# PROVIDED DATA

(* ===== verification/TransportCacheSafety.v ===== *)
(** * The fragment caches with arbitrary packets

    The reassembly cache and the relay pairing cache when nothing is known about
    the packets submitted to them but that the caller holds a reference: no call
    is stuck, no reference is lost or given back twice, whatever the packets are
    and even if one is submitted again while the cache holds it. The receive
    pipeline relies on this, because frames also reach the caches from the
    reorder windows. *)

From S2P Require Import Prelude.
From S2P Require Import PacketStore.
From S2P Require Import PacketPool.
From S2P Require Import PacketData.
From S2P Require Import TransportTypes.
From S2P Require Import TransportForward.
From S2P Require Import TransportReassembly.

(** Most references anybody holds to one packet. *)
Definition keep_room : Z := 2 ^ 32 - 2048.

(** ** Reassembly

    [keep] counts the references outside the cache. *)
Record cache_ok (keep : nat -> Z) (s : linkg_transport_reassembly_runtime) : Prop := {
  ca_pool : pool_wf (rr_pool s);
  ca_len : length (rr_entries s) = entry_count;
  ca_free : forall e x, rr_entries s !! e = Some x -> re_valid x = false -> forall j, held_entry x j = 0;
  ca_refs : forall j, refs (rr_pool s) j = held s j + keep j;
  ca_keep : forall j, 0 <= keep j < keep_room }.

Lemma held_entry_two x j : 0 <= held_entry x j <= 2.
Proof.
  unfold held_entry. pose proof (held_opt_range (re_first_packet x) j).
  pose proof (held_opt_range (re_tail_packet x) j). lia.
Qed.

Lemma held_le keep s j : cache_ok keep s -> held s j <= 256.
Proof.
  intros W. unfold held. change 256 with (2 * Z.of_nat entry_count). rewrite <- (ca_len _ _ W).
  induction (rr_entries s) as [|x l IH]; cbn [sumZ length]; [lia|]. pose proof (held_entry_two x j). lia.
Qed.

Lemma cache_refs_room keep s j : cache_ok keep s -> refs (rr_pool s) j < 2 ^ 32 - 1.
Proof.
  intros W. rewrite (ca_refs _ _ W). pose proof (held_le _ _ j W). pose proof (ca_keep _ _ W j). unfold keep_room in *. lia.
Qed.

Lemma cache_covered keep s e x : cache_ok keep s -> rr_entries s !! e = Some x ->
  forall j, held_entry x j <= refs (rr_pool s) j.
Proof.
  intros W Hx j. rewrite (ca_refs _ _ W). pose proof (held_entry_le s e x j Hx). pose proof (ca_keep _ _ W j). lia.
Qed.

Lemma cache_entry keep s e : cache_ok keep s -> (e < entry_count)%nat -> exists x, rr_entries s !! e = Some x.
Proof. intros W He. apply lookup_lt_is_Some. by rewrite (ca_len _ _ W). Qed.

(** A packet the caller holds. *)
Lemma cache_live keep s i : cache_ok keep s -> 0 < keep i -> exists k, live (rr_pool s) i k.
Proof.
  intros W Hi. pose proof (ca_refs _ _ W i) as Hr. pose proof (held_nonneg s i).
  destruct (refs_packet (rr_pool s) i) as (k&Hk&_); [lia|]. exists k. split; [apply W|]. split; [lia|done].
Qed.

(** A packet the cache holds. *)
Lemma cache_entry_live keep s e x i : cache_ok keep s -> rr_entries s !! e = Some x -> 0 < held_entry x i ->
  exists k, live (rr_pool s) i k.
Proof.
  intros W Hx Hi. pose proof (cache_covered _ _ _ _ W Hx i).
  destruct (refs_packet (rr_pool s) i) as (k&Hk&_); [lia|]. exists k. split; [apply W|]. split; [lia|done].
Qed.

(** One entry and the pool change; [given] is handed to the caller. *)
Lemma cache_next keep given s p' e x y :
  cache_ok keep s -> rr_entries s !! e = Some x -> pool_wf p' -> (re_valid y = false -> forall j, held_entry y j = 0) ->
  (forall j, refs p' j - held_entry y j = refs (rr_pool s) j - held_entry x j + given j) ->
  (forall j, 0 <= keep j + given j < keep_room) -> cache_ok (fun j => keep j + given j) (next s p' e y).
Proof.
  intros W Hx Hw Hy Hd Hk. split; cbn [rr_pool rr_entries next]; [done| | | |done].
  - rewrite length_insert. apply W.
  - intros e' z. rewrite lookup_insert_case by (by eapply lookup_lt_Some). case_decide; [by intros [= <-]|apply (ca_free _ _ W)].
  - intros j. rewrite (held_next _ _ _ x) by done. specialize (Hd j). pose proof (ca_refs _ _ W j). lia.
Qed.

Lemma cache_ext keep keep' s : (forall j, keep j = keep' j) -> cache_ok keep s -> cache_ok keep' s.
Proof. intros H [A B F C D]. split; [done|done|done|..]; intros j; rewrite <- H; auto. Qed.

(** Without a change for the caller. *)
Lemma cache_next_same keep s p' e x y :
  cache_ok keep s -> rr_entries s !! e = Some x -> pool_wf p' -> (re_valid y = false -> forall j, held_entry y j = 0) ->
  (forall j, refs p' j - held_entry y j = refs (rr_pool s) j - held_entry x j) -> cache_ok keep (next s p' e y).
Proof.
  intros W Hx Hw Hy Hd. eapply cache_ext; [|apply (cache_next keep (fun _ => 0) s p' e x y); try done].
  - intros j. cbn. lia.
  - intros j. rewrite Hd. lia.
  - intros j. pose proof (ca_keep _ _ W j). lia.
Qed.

# WORK TO COMPLETE
Everything from the line with "From S2P Require Import PacketStore." through the line with "(** ** Reassembly" should be written out exactly as it appears above, end lines included, and nothing outside that range.

# EXERCISE OUTPUT
From S2P Require Import PacketStore.
From S2P Require Import PacketPool.
From S2P Require Import PacketData.
From S2P Require Import TransportTypes.
From S2P Require Import TransportForward.
From S2P Require Import TransportReassembly.

(** Most references anybody holds to one packet. *)
Definition keep_room : Z := 2 ^ 32 - 2048.

(** ** Reassembly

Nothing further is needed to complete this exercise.